Up through the line that contains "(fst (wantLists status custom)) /\", retype the entries exactly, beginning at the very first line.

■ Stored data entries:
= = = = =

(** After [reconcileClusterInfo] succeeds on a live EgressClusterInfo, each
    cluster set exists and holds exactly the wanted entries of its family
    that it did not hold before: entries it already held are deleted,
    wanted or not. *)
Theorem reconcileClusterInfo_final_sets (status : EgressIgnoreCIDR) (custom : list string)
    (st st' : SetBackend) :
  reconcileClusterInfo (InfoFound false status) custom st = Some st' ->
  (exists l, lookupSet EgressClusterCIDRIPv4 st' = Some l /\
     forall x, In x l <-> In x (fst (wantLists status custom)) /\
       ~ In x (match lookupSet EgressClusterCIDRIPv4 st with Some g => g | None => [] end)) /\
  (exists l, lookupSet EgressClusterCIDRIPv6 st' = Some l /\
     forall x, In x l <-> In x (snd (wantLists status custom)) /\
       ~ In x (match lookupSet EgressClusterCIDRIPv6 st with Some g => g | None => [] end)).
Proof.
  unfold reconcileClusterInfo. destruct (wantLists status custom) as [ipv4 ipv6]. simpl.
  destruct (backendCreateSet (mkIPSet EgressClusterCIDRIPv4 "hash:net" "inet") st)
    as [st1|] eqn:Hc1; [|discriminate].
  destruct (backendCreateSet (mkIPSet EgressClusterCIDRIPv6 "hash:net" "inet6") st1)
    as [st2|] eqn:Hc2; [|discriminate].
  assert (Hne : EgressClusterCIDRIPv4 <> EgressClusterCIDRIPv6) by discriminate.
  assert (H4 : lookupSet EgressClusterCIDRIPv4 st2 =
               Some (match lookupSet EgressClusterCIDRIPv4 st with Some g => g | None => [] end)).
  { rewrite (lookupSet_create _ _ _ _ Hc2). simpl.
    rewrite (lookupSet_create _ _ _ _ Hc1). reflexivity. }
  assert (H6 : lookupSet EgressClusterCIDRIPv6 st2 =
               Some (match lookupSet EgressClusterCIDRIPv6 st with Some g => g | None => [] end)).
  { rewrite (lookupSet_create _ _ _ _ Hc2). simpl.
    rewrite (lookupSet_create _ _ _ _ Hc1). reflexivity. }
  unfold ListEntries. rewrite H4, H6.
  destruct (process _ ipv4 _ _ st2) as [st3|] eqn:Hp4; [|discriminate].
  intros Hp6.
  destruct (process_members _ _ _ _ _ H4 Hp4) as [Hp4a [l4 [Hl4 Hl4']]].
  assert (H6' : lookupSet EgressClusterCIDRIPv6 st3 =
                Some (match lookupSet EgressClusterCIDRIPv6 st with Some g => g | None => [] end)).
  { rewrite Hp4a by (intros E; apply Hne; symmetry; exact E). exact H6. }
  destruct (process_members _ _ _ _ _ H6' Hp6) as [Hp6a [l6 [Hl6 Hl6']]].
  split.
  - exists l4. split; [|exact Hl4']. rewrite Hp6a by exact Hne. exact Hl4.
  - exists l6. split; [exact Hl6|exact Hl6'].
Qed.

Lemma reconcileClusterInfo_final_sets_witness :
  let status := mkEgressIgnoreCIDR ["172.18.0.2"] [] ["10.244.0.0/16"] [] [] [] in
  let st := mkSetBackend [(EgressClusterCIDRIPv4, ["172.18.0.2"; "10.1.0.0/16"])] [] in
  let st' := match reconcileClusterInfo (InfoFound false status) [] st with
             | Some x => x | None => st end in
  reconcileClusterInfo (InfoFound false status) [] st = Some st' /\
  exists l, lookupSet EgressClusterCIDRIPv4 st' = Some l /\
    forall x, In x l <-> In x (fst (wantLists status [])) /\
                         ~ In x ["172.18.0.2"; "10.1.0.0/16"].
Proof.
  intros status st st'.
  assert (H : reconcileClusterInfo (InfoFound false status) [] st = Some st')
    by (vm_compute; reflexivity).
  split; [exact H|].
  exact (proj1 (reconcileClusterInfo_final_sets status [] st st' H)).
Defined.

End ClusterInfoProperties.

= = = = =

■ Response:
(** After [reconcileClusterInfo] succeeds on a live EgressClusterInfo, each
    cluster set exists and holds exactly the wanted entries of its family
    that it did not hold before: entries it already held are deleted,
    wanted or not. *)
Theorem reconcileClusterInfo_final_sets (status : EgressIgnoreCIDR) (custom : list string)
    (st st' : SetBackend) :
  reconcileClusterInfo (InfoFound false status) custom st = Some st' ->
  (exists l, lookupSet EgressClusterCIDRIPv4 st' = Some l /\
     forall x, In x l <-> In x (fst (wantLists status custom)) /\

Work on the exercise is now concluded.